Banks Wrestle With Intangibles in Measuring Profitability Of Web Services

Though online banking does not generate much of a return at most mainstream banks, they say their virtual interactions with customers have benefits that can-not be conveyed in revenue statements.

"We do close a lot of business online, but is it enough to pay for the site? Probably not," said Tim Scholten, the senior vice president for direct-access banking at Huntington Bancshares Inc.

The Columbus, Ohio, company was an early mover in online banking-it rolled out the service in 1996-and it has found that web-savvy customers "keep more money with us, they borrow more money from us, and they stay with us longer," Scholten said. "We see the online channel as driving profits for the entire customer interaction."

Scholten said money saved is a better measure of e-banking than revenue produced. Online transactions cost Huntington less than five cents apiece, he said, compared with about 10 cents per transaction placed through automated call centers and around $4 per transaction done with a teller.

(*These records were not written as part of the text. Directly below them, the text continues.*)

(* ===== verification/ScopeFormat.v ===== *)
(** Formatting of named scopes (src/src/named_scope_format_parser.cpp): the
    extraction of function names from the signatures compilers generate, and
    the parser of scope formats such as "%C (%F:%l)".

    A pointer into a signature is its position; reading at a position outside
    of the string is undefined behaviour. *)

From Stdlib Require Import ZArith Ascii String.
From stdpp Require Import base numbers list.
From S2P Require Import Prelude Decimal.

Definition ch (x c : ascii) : bool := bool_decide (x = c).

(** [c >= lo && c <= hi]. *)
Definition in_range (lo hi c : ascii) : bool :=
  (nat_of_ascii lo <=? nat_of_ascii c) && (nat_of_ascii c <=? nat_of_ascii hi).

Definition is_name_character (c : ascii) : bool :=
  in_range "0" "9" c || in_range "A" "Z" c || ch c "_" || in_range "a" "z" c.

Section signature.
(** The string the pointers point into. *)
Context (s : str).

Definition rd (p : nat) : outcome ascii := of_ptr (s !! p).

(** A loop that advances [p] while the test holds; the bound is the distance to
    [end]. *)
Fixpoint skip_while (test : ascii → bool) (fuel p end_ : nat) : outcome nat :=
  if p <? end_ then
    let* c := rd p in
    if test c then
      match fuel with
      | O => Stuck
      | S fuel => skip_while test fuel (S p) end_
      end
    else Ok p
  else Ok p.

Definition skip_spaces (p end_ : nat) : outcome nat := skip_while (λ c, ch c " ") (end_ - p) p end_.

(** [memcmp(p, "operator", 8) == 0]. *)
Definition is_operator_keyword (p : nat) : outcome bool :=
  if length s <? p + 8 then Stuck else Ok (bool_decide (take 8 (drop p s) = str_lit "operator")).

(** The operator is a bracket and, possibly after spaces, the closing one. *)
Definition detect_brackets (close : ascii) (p end_ : nat) : outcome (option nat) :=
  let* p := skip_spaces (S p) end_ in
  if p <? end_ then
    let* c := rd p in
    Ok (if ch c close then Some (S p) else None)
  else Ok None.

No Profit Opportunity Seen

Len Pagon, the president and chief executive officer of Brulant Inc., said 71% of the 105 senior bank managers the Cleveland consulting firm recently surveyed told it that they do not see the Internet as a profit opportunity. "Most people said they consider the web as a channel as an expense instead of an investment that can generate a meaningful return," he said.

More customers have come to expect online banking, however, so banks dealing with a rough economy have to deal with budgeting for the installation and maintenance of online banking. They "are struggling with how to justify more expenses," Pagon said.

Pagon is among those who say banks are garnering several intangible advantages from offer-ng online services, with high customer retention rates near the top of the list.

One company turning a profit from e-banking is NetBank Inc. Eve McDowell, the Alpharetta, Ga., company's chief sales executive, said its business model emphasizes extremely low operating costs, which explains why it has just 150 employees and no walk-in branches. "Our expenses are just not the same" as those of conventional banks, she said.

'Small' Banks Unveil Sites

Many smaller banks are late arrivers to online banking. These include Troy Savings Bank in upstate New York, which plans to unveil its consumer banking website this month, said Michael Mahar, a senior vice president. The $1.2- billion-asset bank has offered e-banking to commercial customers for more than two years, so most of the infrastructure is in place.

"I think the jury is still out on the retail side of online banking," Mahar said.

Though it probably aids customer retention, he said, he is "hard-pressed to find any bank that's making a profit in that channel."

Muriel Glick, the vice president of marketing at the $250 million Devon Bank in Chicago, said a larger bank will have an easier time supporting a cyberbranch. "It's not cheap, and it's very labor-intensive," she said. But "online banking is an added expenditure that we need in order to remain competitive."

Devon began offering account information on its website in the fall of 2001 and is just now introducing online bill payment. Glick said the service has made for stronger customer relationships.

"Whether it has the potential to become a money maker remains to be seen," she said.

Another Way To Examine Return

George Tubin, senior analyst at TowerGroup Inc., a research house in Needham, Mass., said profitability should be measured by customer. "It's extremely difficult to keep track of the costs and profitability of a single channel," he said. "Most institutions are not measuring the performance of online banking appropriately."

Tubin concurred that e-banking customers are less inclined to defect and more inclined to consolidate their accounts at one entity. "They start looking at their online bank as their primary banking provider, and that's nirvana for the banks," he said.